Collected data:
(** * app/protocol_filter.ts: the [file:] protocol filter

    A shallow embedding of [_eliminateAllAfterCharacter], [_urlToPath] and
    the request handler built by [_createFileHandler], followed by the
    properties of the URL decoder, the canonicalisation step and the
    allow-list check.

    Strings are sequences of code units.  The embedding uses the Standard
    Library's [string]; its 8-bit characters stand for the code units
    U+0000..U+00FF.  The functions the module imports from the platform
    ([path], [fs], [decodeURIComponent]) and from [./attachments] are the
    fields of two interfaces, [Host] and [Attachments].  A handler's
    result is what it wrote to the console together with the response it
    returned or the exception it threw: [new Response] throws for a
    status outside 200..599, and the handlers call it with -10 and
    -300. *)

From Stdlib Require Import ZArith Bool List Ascii String Lia Permutation.
Import ListNotations.

Local Open Scope string_scope.
Local Open Scope Z_scope.

(** ** Completions: a value, or a thrown exception *)

(** The value a [catch] clause receives.  The handler only looks at its
    [message] property, and only when that property is a string. *)
Record Thrown := mkThrown { message : option string }.

Inductive completion (A : Type) : Type :=
| Normal (a : A)
| Throw (err : Thrown).

Arguments Normal {A} a.
Arguments Throw {A} err.

Definition bind {A B : Type} (c : completion A) (k : A -> completion B)
  : completion B :=
  match c with
  | Normal a => k a
  | Throw err => Throw err
  end.
(** The named tuples built from [cursor.fetchall()] if [cursor.description],
    else the empty list.  The names of the description are the fields of
    the tuple. *)
Definition named_tuples (res : option result_set) : list Row :=
  match res with
  | Some rs =>
      match description rs with
      | [] => []
      | _ :: _ => map (fun row => zip (description rs) row) (fetchall rs)
      end
  | None => []
  end.

(** The rows an upsert statement gives the caller. *)
Definition upserted_rows (cursor : Cursor) (sql : string) (sql_args : list value) : list Row :=
  named_tuples (backend cursor sql sql_args).

(** The rows a bulk update statement gives the caller. *)
Definition updated_rows (cursor : Cursor) (sql : string) (sql_args : list value) : list Row :=
  named_tuples (backend cursor sql sql_args).

(** ** [_upsert] *)

Definition raise {A : Type} (e : exn) : M A := fun w => (Raise e, w).

(** The batch [model_objs] is a list: the engine iterates over it more than
    once. *)

Definition _upsert (cursor : Cursor) (model : Model) (model_objs : list loc)
    (unique_fields : list string) (update_fields : option (list update_field))
    (exclude : option (list string)) (returning : returning_arg)
    (ignore_unchanged : bool) : M (option (list Row)) :=
  let exclude := default [] exclude in
  _ ← _fill_auto_fields model model_objs;
  h ← get_heap;
  model_objs ← lift (_sort_by_unique_fields h model model_objs unique_fields);
  update_fields ←
    lift (_get_update_fields model update_fields (Some (exclude ++ unique_fields)));
  upserted ←
    match model_objs with
    | _ :: _ =>
        '(sql, sql_args) ←
          lift (_get_upsert_sql h model model_objs unique_fields update_fields
                  returning ignore_unchanged);
        sql_args ← lift (_prep_sql_args sql_args);
        res ← execute cursor sql sql_args;
        mret (named_tuples res)
    | [] => mret []
    end;
  mret (if truthy returning then Some upserted else None).
(** What follows [parse_value] in [parse_elems]. *)
Lemma parse_elems_unfold (f : nat) (d : Z) (s : string) :
  json.parse_elems (S f) d s
  = match json.parse_value f d s with
    | Some (v, rest) =>
        match json.skip_ws rest with
        | String c r =>
            if byte_val c =? 44 then
              match json.parse_elems f d r with
              | Some (l, rest') => Some (v :: l, rest')
              | None => None
              end
            else if byte_val c =? 93 then Some ([v], r)
            else None
        | EmptyString => None
        end
    | None => None
    end.
Proof. reflexivity. Qed.

Lemma parse_elems_cards (cards : list Card) :
  forall (c : Card) (f : nat) (d : Z) (rest : string),
    forallb card_valid (c :: cards) = true ->
    (json.maxNestingDepth <? d + 1) = false ->
    json.parse_elems (length (c :: cards) + 4 + f) d
      (cards_text (c :: cards) ++ String "]" rest)
    = Some (map card_json (c :: cards), rest).
Proof.
  induction cards as [| c' cards IH]; intros c f d rest Hv Hd.
  - cbn [forallb] in Hv. apply andb_true_iff in Hv. destruct Hv as [Hc _].
    change (length [c] + 4 + f)%nat with (S (4 + f)).
    rewrite parse_elems_unfold.
    change (cards_text [c]) with (json.Marshal (card_json c)).
    rewrite Marshal_card, (parse_value_card f d c _ Hc Hd).
    reflexivity.
  - assert (Hv0 := Hv). cbn [forallb] in Hv. apply andb_true_iff in Hv.
    destruct Hv as [Hc Hrest].
    change (length (c :: c' :: cards) + 4 + f)%nat
      with (S (length (c' :: cards) + 4 + f)).
    rewrite parse_elems_unfold.
    change (cards_text (c :: c' :: cards))
      with (json.join "," (json.Marshal (card_json c)
                            :: json.Marshal (card_json c')
                            :: map json.Marshal (map card_json cards))).
    rewrite join_cons2, append_assoc, Marshal_card.
    change (json.join "," (json.Marshal (card_json c')
                            :: map json.Marshal (map card_json cards)))
      with (cards_text (c' :: cards)).
    replace (length (c' :: cards) + 4 + f)%nat
      with (4 + (length (c' :: cards) + f))%nat by lia.
    rewrite (parse_value_card _ d c _ Hc Hd).
    change (("," ++ cards_text (c' :: cards)) ++ String "]" rest)
      with (String "," (cards_text (c' :: cards) ++ String "]" rest)).
    change (json.skip_ws (String "," (cards_text (c' :: cards) ++ String "]" rest)))
      with (String "," (cards_text (c' :: cards) ++ String "]" rest)).
    cbv iota. change (byte_val "," =? 44) with true. cbv iota.
    replace (4 + (length (c' :: cards) + f))%nat
      with (length (c' :: cards) + 4 + f)%nat by lia.
    rewrite (IH c' f d rest Hrest Hd). reflexivity.
Qed.

Lemma Marshal_card_length (c : Card) : (1 <= String.length (json.Marshal (card_json c)))%nat.
Proof.
  pose proof (Marshal_card c EmptyString) as H. rewrite append_nil_r in H.
  rewrite H. unfold card_text. cbn [String.length]. lia.
Qed.

Lemma cards_text_length (cards : list Card) :
  (length cards <= String.length (cards_text cards))%nat.
Proof.
  induction cards as [| c [| c' cards] IH].
  - cbn. lia.
  - change (cards_text [c]) with (json.Marshal (card_json c)).
    pose proof (Marshal_card_length c). cbn [length]. lia.
  - change (cards_text (c :: c' :: cards))
      with (json.join "," (json.Marshal (card_json c)
                            :: json.Marshal (card_json c')
                            :: map json.Marshal (map card_json cards))).
    rewrite join_cons2, !length_append.
    change (json.join "," (json.Marshal (card_json c')
                            :: map json.Marshal (map card_json cards)))
      with (cards_text (c' :: cards)).
    pose proof (Marshal_card_length c). cbn [length] in *. lia.
Qed.

Lemma parse_value_bracket_empty (f : nat) (d : Z) (rest : string) :
  (json.maxNestingDepth <? d + 1) = false ->
  json.parse_value (S f) d (String "[" (String "]" rest)) = Some (json.JArr [], rest).
Proof.
  intros H. cbn [json.parse_value].
  change (json.skip_ws (String "[" (String "]" rest))) with (String "[" (String "]" rest)).
  cbv iota beta zeta. change (byte_val "[" =? 123) with false.
  change (byte_val "[" =? 91) with true. cbv iota. rewrite H.
  change (json.skip_ws (String "]" rest)) with (String "]" rest).
  cbv iota. change (byte_val "]" =? 93) with true. reflexivity.
Qed.
(** * CircleArt, Perlin-noise edition: the animation engine of [sketch.js]

    The sketch is a p5.js program.  Its numbers are JavaScript numbers
    (IEEE-754 binary64).  The development keeps two readings of the
    arithmetic side by side:

    - the engine itself is embedded over the exact rationals [Q]; every
      property that quantifies over seeds, amplitudes, times or pointer
      positions is stated there;
    - module [Binary64] repeats the few arithmetic lines whose {e value}
      the specification fixes (the pointer mapping and the clock step) on
      Rocq's primitive floats, which evaluate exactly as binary64 does.

    p5.js itself is not part of the repository.  [noise] is a parameter of
    the embedding; [map], [constrain], [max], [random], [randomSeed],
    [push], [pop], [translate], [rotate] and [scale] follow the p5.js
    reference.  Paint calls ([fill], [stroke], [circle], [ellipse], [rect],
    [curveVertex], ...) touch neither the transform stack nor the random
    stream and are left out of the drawing routines. *)

From Stdlib Require Import QArith Qminmax Qabs Lqa Lia ZArith List Bool String.
From Stdlib Require Import PrimFloat.
Import ListNotations.

Local Open Scope Q_scope.
(** A full table forgets exactly one refusal, and no
    remembered refusal is older than the forgotten one. *)
Theorem add_full_displaces_oldest ip0 now t : wf now t → 0 <= now →
  fst (add ip0 now t) = false →
  ∃ e, e ∈ t ∧ used e = true ∧ (∀ f, f ∈ t → sinceMs e <= sinceMs f) ∧
    ∀ ip1 now', ip1 ≠ ip0 → ip1 ≠ ip e →
      isDeclined ip1 now' (snd (add ip0 now t)) = isDeclined ip1 now' t.
Proof.
  intros Hwf H0 Hfull. pose proof (add_wf ip0 now t Hwf H0) as Hwf'.
  pose proof (wf_length _ _ Hwf) as Hlen. revert Hfull Hwf'. unfold add.
  destruct (index_of (λ e, used e && (ip e =? ip0)) _) as [i|] eqn:E1; [done|].
  destruct (index_of (λ e, negb (used e)) _) as [i|] eqn:E2; [done|].
  rewrite (expire_full now t) in * by done. cbn [fst snd]. intros _ Hwf'.
  destruct (oldest_min t Hlen) as (e & He & Hmin).
  exists e. split; [by eapply list_elem_of_lookup_2|]. split.
  { rewrite index_of_None in E2. specialize (E2 _ _ He). by destruct (used e). }
  split; [intros f [j Hj]%list_elem_of_lookup; eauto|].
  intros ip1 now' Hne Hne'. apply eq_true_iff_eq. rewrite !(isDeclined_spec now) by done.
  split; intros (j & f & Hf & Hu & Hip & Hlt).
  - apply list_lookup_insert_Some in Hf as [(<- & <- & _)|[_ Hf]]; [done|]. by exists j, f.
  - exists j, f. split; [|done]. rewrite list_lookup_insert_ne; [done|].
    intros <-. congruence.
Qed.

(** Thirty-two refusals in consecutive milliseconds. *)
Definition fullTable : table :=
  foldl (λ t n, snd (add (100 + n) n t)) empty (seqZ 0 32).

Lemma fullTable_wf : wf 32 fullTable.
Proof.
  unfold fullTable.
  assert (Hg : ∀ n t k, 0 <= k → k + Z.of_nat n <= 32 → wf k t →
    wf 32 (foldl (λ t i, snd (add (100 + i) i t)) t (seqZ k (Z.of_nat n)))).
  { induction n as [|n IH]; intros t k Hk Hle Hwf.
    - by apply (wf_later k); [lia|].
    - rewrite seqZ_cons, Nat2Z.inj_succ, Z.pred_succ by lia. simpl.
      apply IH; [lia..|]. apply (wf_later k); [lia|]. by apply add_wf. }
  apply (Hg 32%nat empty 0); [lia..|apply empty_wf].
Qed.

Example add_full_displaces_oldest_witness :
  ∃ e, e ∈ fullTable ∧ used e = true ∧ (∀ f, f ∈ fullTable → sinceMs e <= sinceMs f) ∧
    ∀ ip1 now', ip1 ≠ 7 → ip1 ≠ ip e →
      isDeclined ip1 now' (snd (add 7 40 fullTable)) = isDeclined ip1 now' fullTable.
Proof.
  apply (add_full_displaces_oldest 7 40 fullTable); [|lia|by vm_compute].
  apply (wf_later 32); [lia|apply fullTable_wf].
Defined.

End Declined.
(** The object: two buffers once the storage is bound, which one is live. *)
Record state := mkState {
  slots : option (list Slot * list Slot);
  active : bool;              (** [false] is buffer 0, [true] buffer 1 *)
  count : nat;
}.

Definition init0 : state := mkState None false 0.

Definition available (s : state) : bool := bool_decide (is_Some (slots s)).

(** [init(storage)]; [storage = false] is the null pointer. *)
Definition init (storage : bool) (s : state) : bool * state :=
  if storage then (true, mkState (Some (clearTable, clearTable)) false 0) else (false, s).

Definition activeTable (s : state) : option (list Slot) :=
  match slots s with
  | None => None
  | Some (t0, t1) => Some (if active s then t1 else t0)
  end.

Definition contains (m : bytes) (s : state) : bool :=
  match activeTable s with
  | None => false
  | Some t => contains_loop kSlots t m (home m)
  end.

(** The insertion loop: destination table, [inserted], [dropped]. *)
Fixpoint rebuild_loop (l : list AllowedComputer) (t : list Slot) (inserted dropped : nat)
    : list Slot * nat * nat :=
  match l with
  | [] => (t, inserted, dropped)
  | e :: l' =>
      if negb (enabled e) then rebuild_loop l' t inserted dropped
      else match parseMac (mac e) with
           | None => rebuild_loop l' t inserted (S dropped)
           | Some m =>
               if (kMaxEntries <=? inserted)%nat then rebuild_loop l' t inserted (S dropped)
               else match freeSlot t m with
                    | None => rebuild_loop l' t inserted (S dropped)
                    | Some i => rebuild_loop l' (<[i := mkSlot m true]> t) (S inserted) dropped
                    end
           end
  end.

(** Write one buffer, leaving the other alone. *)
Definition setBuffer (which : bool) (t : list Slot) (b : list Slot * list Slot) :=
  if which then (b.1, t) else (t, b.2).

(** [rebuild]: result, entries skipped, new state.  [rebuild_fill] is the part
    before the flip: the inactive half is filled, [active_] is untouched. *)
Definition rebuild_fill (l : list AllowedComputer) (s : state) : state :=
  match slots s with
  | None => s
  | Some b =>
      let '(t, _, _) := rebuild_loop l clearTable 0 0 in
      mkState (Some (setBuffer (negb (active s)) t b)) (active s) (count s)
  end.

Definition rebuild (l : list AllowedComputer) (s : state) : bool * nat * state :=
  match slots s with
  | None => (false, length l, s)
  | Some b =>
      let '(t, inserted, dropped) := rebuild_loop l clearTable 0 0 in
      (true, dropped,
       mkState (Some (setBuffer (negb (active s)) t b)) (negb (active s)) inserted)
  end.

(** ** The policy *)

Record StaticRef := mkRef { refMac : bytes; refEnabled : bool }.

Definition isClientAllowed (m : bytes) (allowOnly : bool) (s : state)
    (bindings : list StaticRef) : bool :=
  if negb allowOnly then true
  else if negb (available s) then true
  else if contains m s then true
  else existsb (λ r, refEnabled r && bytes_eqb (refMac r) m) bindings.

Definition isAddressAllowed (allowOnly haveOwner : bool) (m : bytes) (s : state)
    (bindings : list StaticRef) : bool :=
  if negb allowOnly then true
  else if negb haveOwner then false
  else isClientAllowed m true s bindings.

(** ** MAC text: the canonical form is read back *)

Lemma hexNibble_hexDigit v : 0 <= v < 16 → hexNibble (hexDigit v) = v.
Proof.
  intros Hv. unfold hexDigit, hexNibble. destruct (Z.ltb_spec v 10).
  - replace (_ && _) with true by lia. lia.
  - replace ((48 <=? _) && _) with false by lia.
    replace (_ && _) with true by lia. lia.
Qed.

Lemma hexDigit_plain v : 0 <= v < 16 →
  ((hexDigit v =? 58) || (hexDigit v =? 45) || (hexDigit v =? 46)) = false ∧
  isspace (hexDigit v) = false.
Proof. unfold hexDigit, isspace. destruct (Z.ltb_spec v 10); lia. Qed.

Lemma macDigits_digit v s ds : 0 <= v < 16 → (length ds < 12)%nat →
  macDigits (hexDigit v :: s) ds = macDigits s (ds ++ [v]).
Proof.
  intros Hv Hl. cbn [macDigits]. destruct (hexDigit_plain v Hv) as [-> ->].
  rewrite hexNibble_hexDigit by done. cbv zeta.
  replace ((v <? 0) || (12 <=? length ds)%nat) with false; [done|].
  symmetry. apply orb_false_iff. rewrite Z.ltb_ge, Nat.leb_gt. lia.
Qed.

Lemma macDigits_hex2 b s ds : is_u8 b → (length ds < 11)%nat →
  macDigits (hex2 b ++ s) ds = macDigits s (ds ++ [b / 16; b mod 16]).
Proof.
  intros Hb Hl. assert (0 <= b / 16 < 16 ∧ 0 <= b mod 16 < 16) as [? ?].
  { unfold is_u8 in Hb. zdm. }
  unfold hex2. cbn [app].
  rewrite macDigits_digit by lia.
  rewrite macDigits_digit by (rewrite ?length_app; simpl; lia).
  by rewrite <- app_assoc.
Qed.

Lemma nibbles_join b : is_u8 b → u8 (Z.lor (Z.shiftl (b / 16) 4) (b mod 16)) = b.
Proof.
  intros Hb. assert (E : Z.lor (Z.shiftl (b / 16) 4) (b mod 16) = b).
  { change 16 with (2 ^ 4). rewrite <- Z.land_ones, <- Z.shiftr_div_pow2 by lia.
    apply Z.bits_inj'. intros n Hn. rewrite Z.lor_spec, Z.land_spec.
    destruct (Z.ltb_spec n 4).
    - rewrite Z.shiftl_spec_low, Z.ones_spec_low by lia. by rewrite andb_true_r.
    - rewrite Z.shiftl_spec, Z.shiftr_spec, Z.ones_spec_high by lia.
      rewrite andb_false_r, orb_false_r. f_equal. lia. }
  rewrite E. by apply u8_small.
Qed.

(** A MAC address: six bytes. *)
Definition is_mac (m : bytes) : Prop := length m = 6%nat ∧ wf_bytes m.

Lemma parseMac_formatMac m : is_mac m → parseMac (formatMac m) = Some m.
Proof.
  intros [Hl Hwf]. destruct m as [|a [|b [|c [|d [|e [|f [|]]]]]]]; try done.
  unfold wf_bytes in Hwf. rewrite !Forall_cons in Hwf.
  destruct Hwf as (Ha & Hb & Hc & Hd & He & Hf & _).
  unfold parseMac, formatMac. cbn [joinMac].
  assert (E : ∀ x s ds, is_u8 x → (length ds < 11)%nat →
    macDigits (hex2 x ++ 58 :: s) ds = macDigits s (ds ++ [x / 16; x mod 16])).
  { intros x s ds Hx Hd'. exact (macDigits_hex2 x (58 :: s) ds Hx Hd'). }
  rewrite !E by (done || (cbn [length app]; lia)).
  rewrite <- (app_nil_r (hex2 f)), macDigits_hex2 by (done || (cbn [length app]; lia)).
  cbn -[u8 Z.lor Z.shiftl Z.div Z.modulo]. by rewrite !nibbles_join.
Qed.

Lemma macDigits_nibbles s ds ds' : Forall (λ v, 0 <= v < 16) ds →
  macDigits s ds = Some ds' → Forall (λ v, 0 <= v < 16) ds'.
Proof.
  revert ds. induction s as [|c s IH]; intros ds Hds; cbn [macDigits]; [by intros [= <-]|].
  destruct (_ || _ || _); [by apply IH|]. destruct (isspace c); [by apply IH|]. cbv zeta.
  destruct ((hexNibble c <? 0) || _) eqn:E; [done|].
  apply orb_false_iff in E as [Hc%Z.ltb_ge _]. apply IH, Forall_app. split; [done|].
  constructor; [|done]. revert Hc. unfold hexNibble. repeat case_match; lia.
Qed.

Lemma pairUp_wf ds : wf_bytes (pairUp ds).
Proof.
  unfold wf_bytes. revert ds. fix IH 1. intros [|a [|b ds]]; simpl; [constructor..|].
  constructor; [apply u8_range|apply IH].
Qed.

Lemma parseMac_is_mac s m : parseMac s = Some m → is_mac m.
Proof.
  unfold parseMac. destruct (macDigits s []) as [ds|]; [|done].
  destruct (Nat.eqb_spec (length ds) 12) as [E|]; [|done]. intros [= <-].
  split; [|apply pairUp_wf].
  do 13 (destruct ds as [|? ds]; [done|]; try (by destruct ds)).
Qed.

(** The characters of a formatted MAC: never a separator, never a space. *)
Definition plain (c : Z) : Prop := c ≠ 124 ∧ c ≠ 10 ∧ c ≠ 13 ∧ isspace c = false.

Lemma hex2_plain b : is_u8 b → Forall plain (hex2 b).
Proof.
  intros Hb. assert (0 <= b / 16 < 16 ∧ 0 <= b mod 16 < 16) as [H1 H2].
  { unfold is_u8 in Hb. zdm. }
  unfold hex2, hexDigit, plain, isspace. repeat constructor; repeat case_match; lia.
Qed.

Lemma formatMac_plain m : wf_bytes m → Forall plain (formatMac m).
Proof.
  unfold formatMac. induction 1 as [|b m Hb Hm IH]; [constructor|].
  destruct m as [|b' m]; [by apply hex2_plain|].
  change (joinMac (b :: b' :: m)) with (hex2 b ++ 58 :: joinMac (b' :: m)).
  apply Forall_app. split; [by apply hex2_plain|].
  constructor; [|done]. by repeat split.
Qed.

Lemma plain_notin c s : Forall plain s → c ∈ [124; 10; 13] → c ∉ s.
Proof.
  intros Hs Hc Hin. rewrite Forall_forall in Hs. specialize (Hs _ Hin).
  unfold plain in Hs. rewrite !elem_of_cons, elem_of_nil in Hc.
  destruct Hs as (?&?&?&_). by destruct Hc as [->|[->|[->|]]].
Qed.

Lemma sanitizeName_notin c n : c ∈ [124; 10; 13] → c ∉ sanitizeName n.
Proof.
  intros Hc Hin. unfold sanitizeName, storageFieldText in Hin.
  apply elem_of_take in Hin as (i & Hi & _).
  rewrite list_lookup_fmap, fmap_Some in Hi. destruct Hi as (x & _ & ->).
  rewrite !elem_of_cons, elem_of_nil in Hc. revert Hc.
  destruct (x =? 124) eqn:E1, (x =? 10) eqn:E2, (x =? 13) eqn:E3; simpl; lia.
Qed.

Lemma sanitizeName_length n : (length (sanitizeName n) ≤ kMaxNameLen)%nat.
Proof. unfold sanitizeName. rewrite length_take. lia. Qed.

Lemma formatMac_length m : is_mac m → length (formatMac m) = 17%nat.
Proof.
  intros [Hl _]. by destruct m as [|a [|b [|c [|d [|e [|f [|]]]]]]].
Qed.

Definition flag (b : bool) : Z := if b then 49 else 48.

Lemma entryText_eq m e : entryText m e =
  formatMac m ++ 124 :: sanitizeName (name e) ++ 124 :: [flag (enabled e)].
Proof. unfold entryText. by destruct (enabled e). Qed.

(** What a stored entry reads back as. *)
Definition canon (e : AllowedComputer) : option AllowedComputer :=
  m ← parseMac (mac e);
  Some (mkComputer (formatMac m) (sanitizeName (sanitizeName (name e))) (enabled e)).

Lemma formatMac_hd m : is_mac m → ∃ c s, formatMac m = c :: s ∧ isspace c = false.
Proof.
  intros Hm. pose proof (formatMac_length m Hm) as Hl.
  pose proof (formatMac_plain m (proj2 Hm)) as Hp.
  destruct (formatMac m) as [|c s]; [done|]. exists c, s. split; [done|].
  apply (Forall_inv Hp).
Qed.

Lemma parseLine_entryText e m : parseMac (mac e) = Some m →
  parseLine (entryText m e) = canon e.
Proof.
  intros Hm. pose proof (parseMac_is_mac _ _ Hm) as Hmac.
  unfold canon. rewrite Hm. simpl. rewrite entryText_eq. unfold parseLine.
  destruct (formatMac_hd m Hmac) as (c & s & Hcs & Hsp).
  assert (Ht : trim (formatMac m ++ 124 :: sanitizeName (name e) ++ 124 :: [flag (enabled e)])
    = formatMac m ++ 124 :: sanitizeName (name e) ++ 124 :: [flag (enabled e)]).
  { apply trim_by_id.
    - rewrite Hcs. by intros c' t [= <- _].
    - intros c' t Heq. change (124 :: [flag (enabled e)]) with ([124] ++ [flag (enabled e)]) in Heq.
      rewrite app_assoc, app_comm_cons, app_assoc in Heq.
      apply app_inj_tail in Heq as [_ <-]. by destruct (enabled e). }
  rewrite Ht. rewrite bool_decide_eq_false_2 by (rewrite Hcs; done).
  rewrite find_char_app by (apply plain_notin; [apply formatMac_plain, Hmac|set_solver]).
  rewrite drop_S_app. cbv zeta.
  rewrite find_char_app by (apply sanitizeName_notin; set_solver).
  rewrite !take_app_length, drop_S_app.
  unfold normalizeMac. rewrite parseMac_formatMac by done. simpl.
  rewrite bool_decide_eq_false_2 by (rewrite Hcs; done). by destruct (enabled e).
Qed.

Definition entryTextOf (e : AllowedComputer) : option bytes :=
  m ← parseMac (mac e); Some (entryText m e).

Definition joinLines (ls : list bytes) : bytes :=
  match ls with
  | [] => []
  | l :: ls' => l ++ concat (cons 10 <$> ls')
  end.

Lemma entryText_nonnil m e : entryText m e ≠ [].
Proof. rewrite entryText_eq. by destruct (formatMac m). Qed.

Lemma serialize_loop_cont l out w : out ≠ [] →
  serialize_loop l out w = out ++ concat (cons 10 <$> take (kMaxEntries - w) (omap entryTextOf l)).
Proof.
  revert out w. induction l as [|e l IH]; intros out w Hout; cbn [serialize_loop].
  { simpl. by rewrite take_nil, app_nil_r. }
  destruct (Nat.leb_spec kMaxEntries w) as [Hle|Hlt].
  { replace (kMaxEntries - w)%nat with 0%nat by lia. by rewrite app_nil_r. }
  unfold entryTextOf at 1. simpl. destruct (parseMac (mac e)) as [m|]; simpl; [|by apply IH].
  rewrite (bool_decide_eq_false_2 (out = [])) by done.
  rewrite IH by (destruct out; done).
  replace (kMaxEntries - w)%nat with (S (kMaxEntries - S w)) by lia. simpl.
  by rewrite <- !app_assoc.
Qed.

--- TASK INSTRUCTIONS ---
Retype only the stretch of lines above starting at the one with "forall (c : Card)" and stopping at the one with "induction cards as [| c'", exactly as written, with both kept.

--- SOLUTION ---
  forall (c : Card) (f : nat) (d : Z) (rest : string),
    forallb card_valid (c :: cards) = true ->
    (json.maxNestingDepth <? d + 1) = false ->
    json.parse_elems (length (c :: cards) + 4 + f) d
      (cards_text (c :: cards) ++ String "]" rest)
    = Some (map card_json (c :: cards), rest).
Proof.
  induction cards as [| c' cards IH]; intros c f d rest Hv Hd.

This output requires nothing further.